On Lake Ammersee, near Munich, Germany, two paddle steamers take passengers through the Alpine foothills. A popular vacation activity, travelers experience the natural beauty of Bavaria while using modern Swedish-German technology. The two steamers, RMS Diessen built in 1908, and RMS Herrsching built 70 years later, use intriguing drive technology. Diesel engines are used to supply a hydraulic system that drives the paddles directly from two heavy-duty engines from Bosch Rexroth. This technology allows the hydraulic motors to provide full torque across the entire output range, so the boats need no mechanical transmission units, and they react quickly to control orders.
The paddle steamers have two 500-cc variable-displacement pumps. The pumps run at a maximum speed of 1,500 rpm, and a maximum theoretical flow of approximately 7,35 1iters/min. The normal working pressure is between 150 to 200 bar and maximum working pressure is 330 bar.

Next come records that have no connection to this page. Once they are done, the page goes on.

(** The export name is never the name of a per-page drawing. *)
Lemma export_name_not_svg (output_dir output_file_name export_to : string) (seq : Z) :
  supported export_to ->
  export_name output_dir output_file_name export_to <> svg_name output_dir seq.
Proof.
  unfold supported, export_name, svg_name. intros Hex H.
  apply append_inj_l in H.
  apply (append_suffix_eq _ _ ("." +:+ export_to) ".svg") in H.
  - repeat (apply elem_of_cons in Hex as [->|Hex]; [discriminate|]).
    by apply elem_of_nil in Hex.
  - repeat (apply elem_of_cons in Hex as [->|Hex]; [done|]).
    by apply elem_of_nil in Hex.
Qed.

End Names.

(** * The metadata *)

(** C4, as amended. The returned [record_time] is the original sample
    count over the sampling rate, as Python 2 divides them, rounded to
    the nearest whole second (halves away from zero): the 125 are taken
    off the count made after the prepend, not off the original count.
    With an [int] rate the quotient is floored before it is rounded;
    with a [float] rate it is the binary64 quotient. Neither the strip
    duration nor the strips per page enter the value. *)
Theorem record_time_of_original_count env one_strip_time strips_per_page
    ecg_data output_dir output_file_name export_to meta kwargs w l m w' :
  resolved env w ecg_data = Some l ->
  0 < one_strip_time -> 0 < strips_per_page ->
  (0 < default default_frequency kwargs)%Q ->
  generate_ecg_graph_with env one_strip_time strips_per_page ecg_data
    output_dir output_file_name export_to meta kwargs w = (inr m, w') ->
  md_record_time m
  = match default default_frequency kwargs with
    | PInt k => py_int (py_round (b64 (inject_Z (len l / k))))
    | PFloat x =>
        py_int (py_round (b64 (b64 (inject_Z (len l)) / b64 x)))
    end.
Proof.
  intros Hres Htime Hpp Hf Hrun.
  destruct (generate_returned env _ _ _ _ _ _ _ _ Htime Hpp Hf _ _ _ _ Hres Hrun)
    as (_ & record_list & _ & -> & _).
  cbn [md_record_time]. unfold record_time.
  by replace (len l + 125 - 125) with (len l) by lia.
Qed.

Lemma record_time_of_original_count_witness :
  exists m w',
    generate_ecg_graph strict_env (VList 1%positive) "/tmp/" "graph" "pdf" ∅
      (Some (PInt 2)) (caller_world [ENum 1; ENum 2; ENum 3])
    = (inr m, w')
    /\ md_record_time m = 1.
Proof.
  destruct (generate_ecg_graph strict_env (VList 1%positive) "/tmp/" "graph" "pdf" ∅
              (Some (PInt 2)) (caller_world [ENum 1; ENum 2; ENum 3]))
    as [[s|m] w'] eqn:Hrun.
  - exfalso. vm_compute in Hrun. discriminate.
  - exists m, w'. split; [reflexivity|].
    rewrite (record_time_of_original_count strict_env 8 4 (VList 1%positive)
               "/tmp/" "graph" "pdf" ∅ (Some (PInt 2))
               (caller_world [ENum 1; ENum 2; ENum 3])
               [ENum 1; ENum 2; ENum 3] m w').
    + vm_compute. reflexivity.
    + reflexivity.
    + lia.
    + lia.
    + reflexivity.
    + exact Hrun.
Defined.

(** Line 186 on the two kinds of rate. 200 samples at the [int] 250 take
    0 seconds, at the [float] 250.0 they take 1. 33 samples at 4.4 Hz
    take 7 seconds: the binary64 quotient lies just below the 7.5 of the
    exact one, which would round to 8. *)
Lemma record_time_by_kind :
  record_time (200 + 125) (PInt 250) = 0
  /\ record_time (200 + 125) (PFloat 250) = 1
  /\ record_time (33 + 125) (PFloat (44 # 10)) = 7
  /\ py_int (py_round (inject_Z 33 / (44 # 10))) = 8.
Proof. vm_compute. done. Qed.

(** [b64] on a few floats: 0.1 and 4.4 are the binary64 numbers Python
    prints so, a tie goes to the even significand, and a value that is a
    float already is left alone. *)
Lemma b64_by_example :
  b64 (1 # 10) = (3602879701896397 # 36028797018963968)%Q
  /\ b64 (44 # 10) = (2476979795053773 # 562949953421312)%Q
  /\ b64 (inject_Z (2 ^ 53 + 1)) = inject_Z (2 ^ 53)
  /\ b64 (inject_Z (2 ^ 53 + 3)) = inject_Z (2 ^ 53 + 4)
  /\ b64 (4001 # 16) = (4001 # 16)%Q.
Proof. vm_compute. done. Qed.

(** C4, as stated, fails: for 200 samples at 250.0 Hz the run returns
    1 second, while 125 off the original count would round to 0. *)
Lemma record_time_not_original_minus_125 :
  let l := replicate (Z.to_nat 200) (ENum 1) in
  (exists m w',
     generate_ecg_graph strict_env (VList 1%positive) "/tmp/" "graph" "pdf" ∅
       None (caller_world l) = (inr m, w')
     /\ md_record_time m = 1)
  /\ len l = 200
  /\ py_int (py_round (inject_Z (200 - 125) / 250)) = 0.
Proof.
  intros l. split; [|split; vm_compute; reflexivity].
  destruct (run_on_samples l) as (m & w' & Hrun);
    [by apply Forall_replicate|].
  exists m, w'. split; [exact Hrun|].
  destruct (generate_returned strict_env 8 4 (VList 1%positive) "/tmp/" "graph"
              "pdf" ∅ None ltac:(lia) ltac:(lia) ltac:(reflexivity)
              (caller_world l) l m w' ltac:(reflexivity) Hrun)
    as (_ & record_list & _ & -> & _).
  cbn [md_record_time]. vm_compute. reflexivity.
Qed.

(** The count reported is the one taken after the prepend. *)
Lemma signals_num_after_prepend env one_strip_time strips_per_page
    ecg_data output_dir output_file_name export_to meta kwargs w l m w' :
  resolved env w ecg_data = Some l ->
  0 < one_strip_time -> 0 < strips_per_page ->
  (0 < default default_frequency kwargs)%Q ->
  generate_ecg_graph_with env one_strip_time strips_per_page ecg_data
    output_dir output_file_name export_to meta kwargs w = (inr m, w') ->
  md_signals_num m = len l + 125.
Proof.
  intros Hres Htime Hpp Hf Hrun.
  by destruct (generate_returned env _ _ _ _ _ _ _ _ Htime Hpp Hf _ _ _ _ Hres Hrun)
    as (_ & record_list & _ & -> & _).
Qed.

(** C5. The code at the failing input: 2000 samples are passed in, and
    both [signals_num] and the "No. of signals" label say 2125, next to a
    duration of 8 seconds. *)
Lemma signals_num_counts_legend_gap :
  let l := replicate (Z.to_nat 2000) (ENum 1) in
  len l = 2000
  /\ exists m w',
       generate_ecg_graph strict_env (VList 1%positive) "/tmp/" "graph" "pdf" ∅
         None (caller_world l) = (inr m, w')
       /\ md_signals_num m = 2125
       /\ md_display_information m !! "No. of signals" = Some (DInt 2125)
       /\ md_record_time m = 8.
Proof.
  intros l. split; [vm_compute; reflexivity|].
  destruct (run_on_samples l) as (m & w' & Hrun);
    [by apply Forall_replicate|].
  exists m, w'. split; [exact Hrun|].
  destruct (generate_returned strict_env 8 4 (VList 1%positive) "/tmp/" "graph"
              "pdf" ∅ None ltac:(lia) ltac:(lia) ltac:(reflexivity)
              (caller_world l) l m w' ltac:(reflexivity) Hrun)
    as (_ & record_list & _ & -> & _).
  cbn [md_signals_num md_display_information md_record_time].
  split_and!; vm_compute; reflexivity.
Qed.
(** The transitions: each is one channel operation, named by the Go
    statement that performs it.  A value carried by the label is the value
    that passes through the channel, or a reading of the clock. *)
Inductive event :=
| CallClose                                   (* a client enters Close() *)
| RecvClosing                                 (* case errc := <-s.closing, with s.closing <- errc *)
| SendErrc                                    (* errc <- err, with return <-errc *)
| DoCloseUpdates                              (* close(s.updates); return *)
| StartFetch (now fired : Time)               (* case <-startFetch: the timer armed at now fires at fired *)
| FetchReturns (r : fetchResult.t)            (* the fetch goroutine: fetchDone <- fetchResult{...} *)
| FetchDone (r : fetchResult.t) (now : Time)  (* case result := <-fetchDone; now is time.Now() of the failure branch *)
| SendUpdate.                                 (* case updates <- first, with a receive by the consumer *)

Definition step (s : state) (ev : event) : option state :=
  match ev with
  | CallClose =>
      (* Close is call-once: a second caller would block on s.closing forever *)
      match closer s with
      | NotCalled =>
          Some {| pending := pending s; next := next s; err := err s; seen := seen s;
                  fetchDone := fetchDone s; at_ := at_ s;
                  clock := clock s; fetching := fetching s;
                  updates_closed := updates_closed s; delivered := delivered s;
                  closer := SendClosing |}
      | _ => None
      end
  | RecvClosing =>
      match at_ s, closer s with
      | Select, SendClosing =>
          Some {| pending := pending s; next := next s; err := err s; seen := seen s;
                  fetchDone := fetchDone s; at_ := SendErr;
                  clock := clock s; fetching := fetching s;
                  updates_closed := updates_closed s; delivered := delivered s;
                  closer := RecvErr |}
      | _, _ => None
      end
  | SendErrc =>
      match at_ s, closer s with
      | SendErr, RecvErr =>
          Some {| pending := pending s; next := next s; err := err s; seen := seen s;
                  fetchDone := fetchDone s; at_ := CloseUpdates;
                  clock := clock s; fetching := fetching s;
                  updates_closed := updates_closed s; delivered := delivered s;
                  closer := Closed (err s) |}
      | _, _ => None
      end
  | DoCloseUpdates =>
      match at_ s with
      | CloseUpdates =>
          Some {| pending := pending s; next := next s; err := err s; seen := seen s;
                  fetchDone := fetchDone s; at_ := Returned;
                  clock := clock s; fetching := fetching s;
                  updates_closed := true; delivered := delivered s;
                  closer := closer s |}
      | _ => None
      end
  | StartFetch now fired =>
      (* if fetchDone == nil && len(pending) < maxPending { startFetch = time.After(fetchDelay) } *)
      match at_ s, fetchDone s with
      | Select, None =>
          (* now is not earlier than the latest reading kept: the clock
             does not run backwards *)
          if (length (pending s) <? maxPending)%nat
             && ((clock s <=? now) && (Add now (fetchDelay (next s) now) <=? fired))
          then
            (* fetchDone = make(chan fetchResult, 1); go func() {...}() *)
            Some {| pending := pending s; next := next s; err := err s; seen := seen s;
                    fetchDone := Some []; at_ := Select;
                    clock := fired; fetching := S (fetching s);
                    updates_closed := updates_closed s; delivered := delivered s;
                    closer := closer s |}
          else None
      | _, _ => None
      end
  | FetchReturns r =>
      (* a send on a nil channel or on a full buffer blocks *)
      match fetching s, fetchDone s with
      | S n, Some buf =>
          if (length buf <? 1)%nat
          then Some {| pending := pending s; next := next s; err := err s; seen := seen s;
                       fetchDone := Some (buf ++ [r]); at_ := at_ s;
                       clock := clock s; fetching := n;
                       updates_closed := updates_closed s; delivered := delivered s;
                       closer := closer s |}
          else None
      | _, _ => None
      end
  | FetchDone r now =>
      match at_ s, fetchDone s with
      | Select, Some (result :: _) =>
          if decide (r = result) then
            (* fetchDone = nil; fetched := result.fetched; next, err = result.next, result.err *)
            match fetchResult.err result with
            | Some e =>
                (* next = time.Now().Add(10 * time.Second); break *)
                Some {| pending := pending s; next := Add now (10 * Second);
                        err := Some e; seen := seen s;
                        fetchDone := None; at_ := Select;
                        clock := now; fetching := fetching s;
                        updates_closed := updates_closed s; delivered := delivered s;
                        closer := closer s |}
            | None =>
                let '(pending', seen') :=
                  enqueue (fetchResult.fetched result) (pending s) (seen s) in
                Some {| pending := pending'; next := fetchResult.next result;
                        err := None; seen := seen';
                        fetchDone := None; at_ := Select;
                        clock := clock s; fetching := fetching s;
                        updates_closed := updates_closed s; delivered := delivered s;
                        closer := closer s |}
            end
          else None
      | _, _ => None
      end
  | SendUpdate =>
      (* if len(pending) > 0 { first = pending[0]; updates = s.updates }: with an
         empty queue updates is nil and the case is never ready *)
      match at_ s, pending s with
      | Select, first :: rest =>
          Some {| pending := rest; next := next s; err := err s; seen := seen s;
                  fetchDone := fetchDone s; at_ := Select;
                  clock := clock s; fetching := fetching s;
                  updates_closed := updates_closed s;
                  delivered := delivered s ++ [first];
                  closer := closer s |}
      | _, _ => None
      end
  end.
(** * keras_ocr.datasets: a shallow embedding and its checked properties

  The development follows [src/keras_ocr/datasets.py]:

  - [PyStr] and [OsPath]: the [str] methods and [os.path.join] that the
    module calls;
  - [Labels]: [_read_born_digital_labels_file], line by line;
  - [Fetch]: the two dataset functions, over an explicit log of the I/O
    they perform;
  - [Generator]: [get_recognizer_image_generator] as a machine that is
    stepped one loop iteration at a time, over a heap of list objects;
  - [Following], [Demo], [DemoGen]: the dataset an ordered list of image
    IDs stands for, and small inputs to run the code on;
  - [BornDigitalPaths], [CocoPaths], [GeneratorTrace]: names for the paths
    and URLs of the two dataset functions, and observations of a run of the
    generator (the notices printed, the samples of [k] iterations).

  Characters are code points below 256 ([ascii]); a Python [str] is a
  [list ascii]. *)

From Stdlib Require Import ZArith Ascii String.
From stdpp Require Import gmap strings list sorting pretty.

Local Open Scope Z_scope.
Local Open Scope nat_scope.

(** A Python [str]. *)
Abbreviation str := (list ascii).

(** String literals of the source are written [py "train"]. *)
Definition py (s : string) : str := list_ascii_of_string s.
Arguments py : simpl never.

(** ** Python's [str] methods *)
Module PyStr.

(** [str.isspace] on one character, for code points below 256. *)
Definition is_space (c : ascii) : bool :=
  bool_decide (nat_of_ascii c ∈ [9; 10; 11; 12; 13; 28; 29; 30; 31; 32; 133; 160]).

Fixpoint lstrip (s : str) : str :=
  match s with
  | [] => []
  | c :: s' => if is_space c then lstrip s' else s
  end.

Definition rstrip (s : str) : str := reverse (lstrip (reverse s)).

The maximum torque varies for the two ships. With two motors sized 240 Nm/bar, boat Herrsching’s normal working torque is approximately 32 to 44 kNm/motor, and maximum torque is roughly 75 kNm. For boat Diessen, two motors at 210 Nm/bar, normal working torque is around 28 to 38 kNm/motor, and maximum torque is approximately 67 kNm.
For boat Herrsching the motor’s max speed is approximately 47 rpm, but the mainly used speed is 35 rpm. Boat Diessen’s maximum motor speed is around 55 rpm, and normal speed is 38 rpm. Motor speed is controlled through pump flow by changing the swash angle. An encoder mounted on the motor monitors the speed. The boat’s speed is approximately 20 km/h.
The drives on each boat are independently driven. Each hydraulic motor having its own pump ensures equal flow.